### [Description of the task]
Below are some entries. Copy each line that holds the string "subst".

### [Given entries]
(* ===== verification/Parser.v ===== *)
(** * Query requests ([crates/wardsondb/src/query/parser.rs])

    The validated form of a [/query] request. *)

From S2P Require Import Prelude Bytes F64 Json Errors Externals Filter Secondary Sort Cursor.

Record QueryRequest := {
  rq_filter : option Value;
  rq_sort : option Value;
  rq_limit : option Z;
  rq_offset : option Z;
  rq_fields : option (list string);
  rq_count_only : option bool;
  rq_cursor : option string;
}.

Record ParsedQuery `{RegexLib} := {
  q_filter : option FilterNode;
  q_sort : list SortField;
  q_limit : Z;
  q_offset : Z;
  q_fields : option (list string);
  q_count_only : bool;
  q_cursor : option Cursor;
}.

Section parser.
Context `{SerdeJson} `{RegexLib} `{Base64Lib} `{PayloadSerde}.

Definition parse_cursor (cursor : option string) (limit : option Z) (offset : Z) (count_only : bool)
    (collection : string) (sort : list SortField) : res (option Cursor) :=
  match cursor with
  | Some token =>
      if 0 <? offset then
        Err (InvalidQuery "cursor and offset are mutually exclusive; use one pagination mechanism")
      else if count_only then Err (InvalidQuery "cursor cannot be combined with count_only")
      else if bool_decide (limit = Some 0) then
        Err (InvalidQuery "limit must be at least 1 when using a cursor")
      else let? c := decode_cursor token collection sort in Ok (Some c)
  | None => Ok None
  end.

Definition parse_query (req : QueryRequest) (max_limit : Z) (collection : string) : res ParsedQuery :=
  let? filter := match rq_filter req with
    | Some f => let? n := parse_filter f in Ok (Some n)
    | None => Ok None
    end in
  let? sort := match rq_sort req with
    | Some s => map_err (fun e => InvalidQuery ("sort " +:+ e)) (parse_sort_spec s)
    | None => Ok []
    end in
  let offset := default 0 (rq_offset req) in
  let count_only := default false (rq_count_only req) in
  let? cursor := parse_cursor (rq_cursor req) (rq_limit req) offset count_only collection sort in
  Ok {| q_filter := filter; q_sort := sort;
        q_limit := Z.min (default 100 (rq_limit req)) max_limit;
        q_offset := offset; q_fields := rq_fields req;
        q_count_only := count_only; q_cursor := cursor |}.
End parser.

(** ** Properties *)

Section parser_properties.
Context `{SerdeJson} `{RegexLib} `{Base64Lib} `{PayloadSerde}.

(** Request validation. A request is refused only with
    [InvalidQuery] (HTTP 400); an accepted one never asks for more than
    [max_limit] documents, and one with a cursor has no offset, is not a
    count, and asks for at least one document (if the server's limit does),
    so that every cursor page can advance. *)
Theorem parse_query_validates (req : QueryRequest) (max_limit : Z) (collection : string) :
  match parse_query req max_limit collection with
  | Err e => status_and_code e = (400, "INVALID_QUERY")
  | Ok q =>
      q_limit q <= max_limit /\
      (is_Some (q_cursor q) ->
         q_offset q <= 0 /\ q_count_only q = false /\ rq_limit req <> Some 0 /\
         exists token cur, rq_cursor req = Some token /\ q_cursor q = Some cur /\
           decode_cursor token collection (q_sort q) = Ok cur)
  end.
Proof.
  unfold parse_query.
  destruct (rq_filter req) as [f|]; [destruct (parse_filter f) as [n|e] eqn:Hf; cbn|cbn].
  2:{ by apply parse_filter_node_err in Hf as [m ->]. }
  all: destruct (rq_sort req) as [s|]; [destruct (parse_sort_spec s) as [sfs|e]; cbn; [|done]|cbn];
    unfold parse_cursor; (destruct (rq_cursor req) as [token|]; cbn;
      [|split; [lia|by intros [? ?]]]);
    (destruct (Z.ltb_spec 0 (default 0 (rq_offset req))); cbn; [done|]);
    (destruct (default false (rq_count_only req)) eqn:Hc; cbn; [done|]);
    (case_bool_decide as Hl; cbn; [done|]);
    match goal with |- context [decode_cursor ?t ?c ?k] =>
      let Hd := fresh "Hd" in destruct (decode_cursor t c k) eqn:Hd end; cbn;
    first [by match goal with Hd : decode_cursor _ _ _ = Err _ |- _ => apply decode_cursor_err in Hd as [-> | ->] end
          |split; [lia|]; intros _; eauto 10].
Qed.
End parser_properties.
(** One chunk's scan, when every staging succeeds. *)
Lemma chunk_scan_ok {A} (stage : string -> Value -> res (list (batch_op PartitionId) * A)) (out : string * Value -> A)
    ids batch acc s (d : db) docs :
  core_inv s d -> d !! c = Some docs ->
  (forall x, x ∈ hits filter docs ids ->
    stage x.1 x.2 = Ok (change_ops (index_manager s) c x.1 (Some x.2) (mk x.1 x.2), out x)) ->
  chunk_scan filter (partition_of (docs_name c)) stage ids batch acc s =
  (Ok (batch ++ (hits filter docs ids ≫= fun x => change_ops (index_manager s) c x.1 (Some x.2) (mk x.1 x.2)),
       acc ++ (out <$> hits filter docs ids)), s).
Proof.
  intros Hi Hd. pose proof Hi as [_ _ _ _ Hview]. destruct (vi_ok _ _ _ Hview _ _ Hd) as [_ Hok].
  revert batch acc; induction ids as [|id ids IH]; intros batch acc Hst; cbn [chunk_scan].
  { unfold hits. cbn. by rewrite !app_nil_r. }
  unfold op_bind at 1. rewrite (op_get_ok s d c docs id) by done.
  assert (Hst' : forall x, x ∈ hits filter docs ids ->
    stage x.1 x.2 = Ok (change_ops (index_manager s) c x.1 (Some x.2) (mk x.1 x.2), out x)).
  { intros x (? & ? & ?)%elem_hits. apply Hst, elem_hits. split_and!; [by right|done..]. }
  rewrite hits_cons in Hst |- *. destruct (docs !! id) as [doc|] eqn:Hdoc; cbn [mbind option_bind]; [|by apply IH].
  destruct (Hok _ _ Hdoc) as (_ & [b Hb] & Hrt & _). rewrite Hb.
  unfold op_bind at 1, op_parse, op_lift. rewrite (Hrt b Hb). cbn [ok_or].
  destruct (matches filter doc); cbn [negb]; [|by apply IH].
  unfold op_bind. pose proof (Hst (id, doc) ltac:(by left)) as E. cbn [fst snd] in E. rewrite E.
  cbn [fst snd]. rewrite IH by done. cbn. by rewrite <- !app_assoc.
Qed.
Lemma hits_changes m docs ids : NoDup ids ->
  (hits filter docs ids ≫= fun x => change_ops m c x.1 (Some x.2) (mk x.1 x.2)) =
  changes_ops m c docs (as_change <$> hits filter docs ids).
Proof.
  intros Hnd. rewrite (changes_ops_distinct m c docs docs) by (done || by rewrite as_change_ids; apply hits_NoDup).
  assert (E : forall x, x ∈ hits filter docs ids -> docs !! x.1 = Some x.2) by (intros x (_ & ? & _)%elem_hits; done).
  induction (hits filter docs ids) as [|x l IH]; cbn; [done|]. rewrite (E x) by (by left). f_equal.
  apply IH. intros y Hy. apply E. by right.
Qed.
End chunked.

Section by_query.
Context `{SerdeJson} `{!SerdeLaws} `{BackendLaws} `{StorageSerde} `{ScanAccelerator} `{RegexLib}.

Definition matching (f : FilterNode) (docs : gmap string Value) : gmap string Value :=
  filter (fun x => matches f x.2 = true) docs.

Definition spec_delete_by_query (c : string) (f : FilterNode) (d : db) : res Z * db :=
  on_docs c d (fun docs =>
    (Ok (Z.of_nat (size (matching f docs))), filter (fun x => matches f x.2 = false) docs)).
Definition spec_update_by_query (now c : string) (f : FilterNode) (update : Value) (d : db) : res Z * db :=
  match parse_set_updates update with
  | Err e => (Err e, d)
  | Ok fields => on_docs c d (fun docs =>
      (Ok (Z.of_nat (size (matching f docs))),
       (fun doc => if matches f doc then apply_set fields now doc else doc) <$> docs))
  end.

Definition del_change (_ : string) (_ : Value) : option (Value * bytes) := None.

Lemma count_hits f docs ids : NoDup ids ->
  (forall id doc, docs !! id = Some doc -> matches f doc = true -> id ∈ ids) ->
  length (hits f docs ids) = size (matching f docs).
Proof.
  intros Hnd Hall. rewrite <- length_map_to_list. apply Permutation_length, NoDup_Permutation.
  - by apply (NoDup_fmap_1 fst), hits_NoDup.
  - apply NoDup_map_to_list.
  - intros [id doc]. rewrite elem_hits, elem_of_map_to_list. unfold matching.
    rewrite map_lookup_filter_Some. cbn. naive_solver.
Qed.
Lemma size_deletes f docs ids : NoDup ids ->
  (size (after_hits f del_change docs ids) + length (hits f docs ids))%nat = size docs.
Proof.
  intros Hnd. unfold after_hits. pose proof (hits_NoDup f docs ids Hnd) as Hnd'.
  assert (Hin : forall x, x ∈ hits f docs ids -> is_Some (docs !! x.1)) by (intros x (_ & ? & _)%elem_hits; eauto).
  assert (Hgen : forall l docs, NoDup l.*1 -> (forall x : string * Value, x ∈ l -> is_Some (docs !! x.1)) ->
    (size (foldl apply_change docs (as_change del_change <$> l)) + length l)%nat = size docs); [|by apply Hgen].
  clear.
  intros l; induction l as [|x l IH]; intros docs Hl Hin; [cbn; lia|].
  rewrite fmap_cons. cbn [foldl length].
  inversion Hl as [|? ? Hx Hl']; subst.
  assert (Hs : is_Some (docs !! x.1)) by (apply Hin; by left).
  assert (E : size docs = S (size (apply_change docs (as_change del_change x)))).
  { unfold apply_change. cbn. change (partial_alter _ x.1 docs) with (delete x.1 docs).
    destruct Hs as [v Hv]. rewrite <- (insert_delete_id docs x.1 v) at 1 by done.
    by rewrite map_size_insert_None by apply lookup_delete_eq. }
  rewrite E, <- (IH (apply_change docs (as_change del_change x))); [lia|done|].
  intros y Hy. rewrite apply_change_ne; [apply Hin; by right|]. cbn. intros Ey. apply Hx.
  apply list_elem_of_fmap. by exists y.
Qed.

Lemma stage_delete_ok m c id doc :
  stage_delete m (partition_of (docs_name c)) c id doc =
  Ok (change_ops m c id (Some doc) (del_change id doc), (id, doc)).
Proof. unfold stage_delete, change_ops. by rewrite delete_shape. Qed.
(** A thread no lock can hold up; one that waits for its shard. *)
Definition running (t : single * phase) : bool :=
  match t.2 with Waiting | Locked _ _ | Loaded _ _ _ => true | _ => false end.
Definition waiting (t : single * phase) : bool := match t.2 with Ready _ _ => true | _ => false end.
(** Until every thread is done, one can move. *)
Lemma schedule_moves s ts : (forall i q ph, ts !! i = Some (q, ph) -> exists r, ph = Done r) \/
  exists i q ph s' ph', ts !! i = Some (q, ph) /\ phase_step hash ts q s ph s' ph'.
Proof.
  destruct (decide (Exists (fun t => running t = true) ts)) as [He|He].
  { right. apply Exists_exists in He as ([q ph] & [i Hi]%list_elem_of_lookup & Hp). exists i, q, ph. destruct ph as [|p k|p k|p k x|r]; try done.
    - destruct (begin q s) as [[[p k]|e] s'] eqn:E; do 2 eexists; (split; [done|]); by constructor.
    - destruct (load q p k s) as [[x|e] s'] eqn:E; do 2 eexists; (split; [done|]); by constructor.
    - destruct (finish q p x s) as [r s'] eqn:E; do 2 eexists; (split; [done|]); by constructor. }
  assert (Hno : forall t, t ∈ ts -> (exists r, t.2 = Done r) \/ exists p k, t.2 = Ready p k).
  { intros [q ph] Hin. destruct ph as [|p k|p k|p k x|r]; eauto; exfalso; apply He, Exists_exists; by eexists. }
  destruct (decide (Exists (fun t => waiting t = true) ts)) as [Hr|Hr].
  - right. apply Exists_exists in Hr as ([q ph] & [i Hi]%list_elem_of_lookup & Hp). destruct ph as [|p k|p k|p k x|r]; try done.
    exists i, q, (Ready p k), s, (Locked p k). split; [done|]. constructor. intros id [q' ph'] _ Hin.
    destruct (Hno _ Hin) as [[r Er]|(p' & k' & Er)]; cbn in Er; by subst.
  - left. intros i q ph Hi. apply list_elem_of_lookup_2 in Hi. destruct (Hno _ Hi) as [[r Er]|(p & k & Er)]; [by exists r|].
    exfalso. apply Hr, Exists_exists. exists (q, ph). split; [done|]. cbn in Er. by subst.
Qed.
End linear.
(* ===== verification/Planner.v ===== *)
(** * The query planner ([crates/wardsondb/src/query/planner.rs])

    The choice of a scan for a filter: a sorted walk of a compound index, the
    bitmap accelerator, compound equality and range prefixes, single-field
    lookups, a union of lookups for [$or], else the full scan; with the
    residual filter the executor applies to the candidates. *)

From S2P Require Import Prelude Bytes F64 Json Errors Externals Filter Secondary Sort Cursor Parser Backend Index Storage.

(** What the planner and the executor use of the bitmap accelerator: the
    bitmap of a filter in a collection with its residual filter, and the
    identifiers at its positions, in position order. *)
Class BitmapScans `{RegexLib} `{ScanAccelerator} := {
  bitmap : Type;
  bitmap_ready : accel -> bool;
  bitmap_scan : accel -> string -> FilterNode -> option (bitmap * option FilterNode);
  bitmap_len : bitmap -> Z;
  resolve_window : accel -> bitmap -> Z -> Z -> list string;
}.

(** Lower and upper bound of a field: value and inclusiveness. *)
Abbreviation vbound := (option (Value * bool)).
Abbreviation bbound := (option (bytes * bool)).

Section planner.
Context `{SerdeJson} `{StorageBackend} `{RegexLib} `{ScanAccelerator} `{!BitmapScans}.

Inductive ScanPlan :=
| FullScan
| IndexEq (index_name field : string) (value : Value)
| IndexIn (index_name field : string) (values : list Value)
| IndexRange (index_name field : string) (lower upper : vbound)
| CompoundEq (index_name : string) (prefix : bytes)
| CompoundRange (index_name : string) (eq_prefix : bytes) (lower upper : bbound)
| IndexSorted (index_name : string) (prefix : bytes) (reverse exact_tail : bool)
| BitmapScan (b : bitmap)
| OrUnion (arms : list ScanPlan).

Definition plan_name (p : ScanPlan) : string :=
  match p with
  | FullScan => "full_scan"
  | IndexEq _ _ _ => "index_eq"
  | IndexIn _ _ _ => "index_in"
  | IndexRange _ _ _ _ => "index_range"
  | CompoundEq _ _ => "compound_eq"
  | CompoundRange _ _ _ _ => "compound_range"
  | IndexSorted _ _ _ _ => "index_sorted"
  | BitmapScan _ => "bitmap"
  | OrUnion _ => "or_union"
  end.

Record QueryPlan := { scan_of : ScanPlan; post_filter : option FilterNode; original_filter : option FilterNode }.

(** The residual of an [And]: nothing, one node, or their conjunction. *)
Definition residual (remaining : list FilterNode) : option FilterNode :=
  match remaining with
  | [] => None
  | [n] => Some n
  | _ => Some (And remaining)
  end.

(** ** Conditions of a filter *)

Definition eq_pair (n : FilterNode) : option (string * Value) :=
  match n with Comparison field Eq_ value => Some (field, value) | _ => None end.
Definition eq_pairs (children : list FilterNode) : list (string * Value) := omap eq_pair children.
Definition extract_eq_pairs (filter : FilterNode) : list (string * Value) :=
  match filter with
  | And children => eq_pairs children
  | n => match eq_pair n with Some p => [p] | None => [] end
  end.

(** An equality on one of the fields [covered]. *)
Definition covered_eq (covered : list string) (n : FilterNode) : bool :=
  match n with Comparison field Eq_ _ => bool_decide (field ∈ covered) | _ => false end.
Definition uncovered (covered : list string) (children : list FilterNode) : list FilterNode :=
  List.filter (fun c => negb (covered_eq covered c)) children.
Definition build_remaining_filter (filter : FilterNode) (covered : list string) : option FilterNode :=
  match filter with
  | And children => residual (uncovered covered children)
  | n => if covered_eq covered n then None else Some n
  end.

(** The encoded values of the fields, separated; [None] when one has no
    equality. *)
Definition pair_value (pairs : list (string * Value)) (field : string) : option Value :=
  snd <$> List.find (fun p => bool_decide (p.1 = field)) pairs.
Fixpoint prefix_from (pairs : list (string * Value)) (i : nat) (fields : list string) (prefix : bytes) : option bytes :=
  match fields with
  | [] => Some prefix
  | idx_field :: fields =>
      val ← pair_value pairs idx_field;
      let prefix := if (0 <? Z.of_nat i) then prefix ++ [1] else prefix in
      prefix_from pairs (S i) fields (prefix ++ value_to_sortable_bytes val)
  end.

(** ** Sorted walks *)

Definition is_missing (v : CursorValue) : bool := match v with Missing => true | Present _ => false end.

Definition try_index_sorted (m : IndexManager) (collection : string) (filter : FilterNode)
    (sort : list SortField) (cursor : option Cursor) : option QueryPlan :=
  match sort with
  | [] => None
  | first :: _ =>
      if negb (forallb (fun s => Bool.eqb (ascending s) (ascending first)) sort) then None else
      let pairs := extract_eq_pairs filter in
      match pairs with
      | [] => None
      | _ =>
          '(idx_def, _, n_matched) ← find_compound_index m collection pairs.*1 (field <$> sort);
          let exact_tail := bool_decide ((n_matched + length sort)%nat = length (idx_fields idx_def)) in
          if match cursor with
             | Some cur => negb exact_tail || existsb is_missing (sort_values cur)
             | None => false
             end then None else
          let covered := take n_matched (idx_fields idx_def) in
          prefix ← prefix_from pairs 0 covered [];
          Some {| scan_of := IndexSorted (idx_name idx_def) (prefix ++ [1]) (negb (ascending first)) exact_tail;
                  post_filter := build_remaining_filter filter covered;
                  original_filter := Some filter |}
      end
  end.

(** ** Compound equality *)

Definition try_compound_eq (m : IndexManager) (collection : string) (children : list FilterNode)
    (original : FilterNode) : option QueryPlan :=
  let pairs := eq_pairs children in
  if bool_decide (length pairs < 2)%nat then None else
  '(idx_def, _, n_matched) ← find_compound_index m collection pairs.*1 [];
  let all_matched := bool_decide (n_matched = length (idx_fields idx_def)) in
  let covered := take n_matched (idx_fields idx_def) in
  prefix ← prefix_from pairs 0 covered [];
  Some {| scan_of := CompoundEq (idx_name idx_def) (prefix ++ [if all_matched then 0 else 1]);
          post_filter := residual (uncovered covered children);
          original_filter := Some original |}.

(** ** Ranges *)

Definition is_range (op : FilterOp) : bool :=
  match op with Gt_ | Gte | Lt_ | Lte => true | _ => false end.
Abbreviation field_bounds := (list (string * (vbound * vbound))).

(** [entry(field).or_insert((None, None))], one side replaced. *)
Fixpoint set_bound (field : string) (f : vbound * vbound -> vbound * vbound) (l : field_bounds) : field_bounds :=
  match l with
  | [] => [(field, f (None, None))]
  | (g, b) :: l => if bool_decide (g = field) then (g, f b) :: l else (g, b) :: set_bound field f l
  end.
Definition add_range (l : field_bounds) (child : FilterNode) : field_bounds :=
  match child with
  | Comparison field Gt_ value => set_bound field (fun b => (Some (value, false), b.2)) l
  | Comparison field Gte value => set_bound field (fun b => (Some (value, true), b.2)) l
  | Comparison field Lt_ value => set_bound field (fun b => (b.1, Some (value, false))) l
  | Comparison field Lte value => set_bound field (fun b => (b.1, Some (value, true))) l
  | _ => l
  end.
Definition range_bounds (children : list FilterNode) : field_bounds := foldl add_range [] children.

(** A [HashMap] is iterated in an order of its own. *)
Context (hash_order : field_bounds -> field_bounds).

Definition on_range (range_field : string) (n : FilterNode) : bool :=
  match n with Comparison field op _ => bool_decide (field = range_field) && is_range op | _ => false end.

Abbreviation range_best := (option (IndexDef * nat * string * vbound * vbound)).
Definition better_range (m : IndexManager) (collection : string) (names : list string)
    (best : range_best) (x : string * (vbound * vbound)) : range_best :=
  let '(range_field, (lower, upper)) := x in
  match find_compound_range_index m collection names range_field with
  | Some (idx_def, _, n_matched) =>
      if match best with None => true | Some (_, bm, _, _, _) => bool_decide (bm < n_matched)%nat end
      then Some (idx_def, n_matched, range_field, lower, upper) else best
  | None => best
  end.
Definition enc_bound (b : vbound) : bbound := (fun x => (value_to_sortable_bytes x.1, x.2)) <$> b.

Definition try_compound_range (m : IndexManager) (collection : string) (children : list FilterNode)
    (original : FilterNode) : option QueryPlan :=
  let pairs := eq_pairs children in
  match pairs, range_bounds children with
  | [], _ | _, [] => None
  | _, bounds =>
      '(idx_def, n_matched, range_field, lower, upper) ←
        foldl (better_range m collection pairs.*1) None (hash_order bounds);
      let covered := take n_matched (idx_fields idx_def) in
      eq_prefix ← prefix_from pairs 0 covered [];
      Some {| scan_of := CompoundRange (idx_name idx_def) (eq_prefix ++ [1]) (enc_bound lower) (enc_bound upper);
              post_filter := residual
                (List.filter (fun c => negb (covered_eq covered c) && negb (on_range range_field c)) children);
              original_filter := Some original |}
  end.

Definition try_index_comparison (m : IndexManager) (collection field : string) (op : FilterOp) (value : Value)
    : option ScanPlan :=
  '(def, _) ← get_index_for_field m collection field;
  match op with
  | Eq_ => Some (IndexEq (idx_name def) field value)
  | In => match value with
          | VArray values => Some (IndexIn (idx_name def) field values)
          | _ => None
          end
  | Gt_ => Some (IndexRange (idx_name def) field (Some (value, false)) None)
  | Gte => Some (IndexRange (idx_name def) field (Some (value, true)) None)
  | Lt_ => Some (IndexRange (idx_name def) field None (Some (value, false)))
  | Lte => Some (IndexRange (idx_name def) field None (Some (value, true)))
  | _ => None
  end.

(** The first field with both bounds and an index. *)
Definition merged_range (m : IndexManager) (collection : string) (x : string * (vbound * vbound)) : option ScanPlan :=
  match x with
  | (field, (Some lower, Some upper)) =>
      '(def, _) ← get_index_for_field m collection field;
      Some (IndexRange (idx_name def) field (Some lower) (Some upper))
  | _ => None
  end.
Definition try_range_from_and (m : IndexManager) (collection : string) (children : list FilterNode) : option ScanPlan :=
  head (omap (merged_range m collection) (hash_order (range_bounds children))).

(** The first child with a single-field index: its position and scan. *)
Fixpoint first_indexed (m : IndexManager) (collection : string) (i : nat) (children : list FilterNode)
    : option (nat * ScanPlan) :=
  match children with
  | [] => None
  | child :: children =>
      match child with
      | Comparison field op value =>
          match try_index_comparison m collection field op value with
          | Some plan => Some (i, plan)
          | None => first_indexed m collection (S i) children
          end
      | _ => first_indexed m collection (S i) children
      end
  end.
Definition without {A} (i : nat) (l : list A) : list A := take i l ++ drop (S i) l.

(** ** Unions *)

(** The ladder of an [And] without bitmap and full scan: first that serves. *)
Definition plan_or_arm (m : IndexManager) (collection : string) (arm : FilterNode) : option (ScanPlan * bool) :=
  match arm with
  | Comparison field op value => (fun scan => (scan, true)) <$> try_index_comparison m collection field op value
  | And children =>
      match try_compound_eq m collection children arm with
      | Some plan => Some (scan_of plan, bool_decide (post_filter plan = None))
      | None =>
          match try_compound_range m collection children arm with
          | Some plan => Some (scan_of plan, bool_decide (post_filter plan = None))
          | None =>
              match first_indexed m collection 0 children with
              | Some (_, scan) => Some (scan, false)
              | None => (fun scan => (scan, false)) <$> try_range_from_and m collection children
              end
          end
      end
  | _ => None
  end.
Definition try_or_union (m : IndexManager) (collection : string) (children : list FilterNode) (filter : FilterNode)
    : option QueryPlan :=
  match children with
  | [] => None
  | _ =>
      arms ← mapM (plan_or_arm m collection) children;
      let exact_all := forallb snd arms in
      Some {| scan_of := OrUnion arms.*1;
              post_filter := if exact_all then None else Some filter;
              original_filter := Some filter |}
  end.

(** ** The plan *)

Definition try_bitmap_scan (a : accel) (collection : string) (filter : FilterNode) : option QueryPlan :=
  if negb (bitmap_ready a) then None else
  '(b, r) ← bitmap_scan a collection filter;
  Some {| scan_of := BitmapScan b; post_filter := r; original_filter := Some filter |}.

Definition full_plan (filter : option FilterNode) : QueryPlan :=
  {| scan_of := FullScan; post_filter := None; original_filter := filter |}.
(** The first plan there is, else the full scan. *)
Definition or_plan (p q : option QueryPlan) : option QueryPlan := match p with Some _ => p | None => q end.

Definition plan_and (m : IndexManager) (collection : string) (children : list FilterNode) (filter : FilterNode)
    : option QueryPlan :=
  or_plan (try_compound_eq m collection children filter)
  (or_plan (try_compound_range m collection children filter)
  (or_plan
    ('(i, scan) ← first_indexed m collection 0 children;
     Some {| scan_of := scan; post_filter := residual (without i children); original_filter := Some filter |})
    (scan ← try_range_from_and m collection children;
     let range_field := match scan with IndexRange _ field _ _ => field | _ => EmptyString end in
     Some {| scan_of := scan;
             post_filter := residual (List.filter (fun c => negb (on_range range_field c)) children);
             original_filter := Some filter |}))).

(** The bitmap plan is computed at most once; it does not change meanwhile. *)
Definition plan_query (query : ParsedQuery) (m : IndexManager) (collection : string) (a : accel) : QueryPlan :=
  match q_filter query with
  | None => full_plan None
  | Some filter =>
      let sorted :=
        if negb (bool_decide (q_sort query = [])) && (q_limit query <? 2 ^ 64 - 1) && negb (q_count_only query)
        then try_index_sorted m collection filter (q_sort query) (q_cursor query) else None in
      match sorted with
      | Some plan => plan
      | None =>
          let bitmap_plan := try_bitmap_scan a collection filter in
          let counted :=
            if q_count_only query then
              match bitmap_plan with
              | Some plan => match post_filter plan with None => Some plan | Some _ => None end
              | None => None
              end
            else None in
          match counted with
          | Some plan => plan
          | None =>
              let chosen := match filter with
                | Comparison field op value =>
                    or_plan
                      (scan ← try_index_comparison m collection field op value;
                       Some {| scan_of := scan; post_filter := None; original_filter := Some filter |})
                      bitmap_plan
                | And children => or_plan (plan_and m collection children filter) bitmap_plan
                | Or children => or_plan bitmap_plan (try_or_union m collection children filter)
                | _ => bitmap_plan
                end in
              default (full_plan (Some filter)) chosen
          end
      end
  end.
End planner.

### [Solution to the exercise]
  inversion Hl as [|? ? Hx Hl']; subst.
    destruct (Hno _ Hin) as [[r Er]|(p' & k' & Er)]; cbn in Er; by subst.
    exfalso. apply Hr, Exists_exists. exists (q, ph). split; [done|]. cbn in Er. by subst.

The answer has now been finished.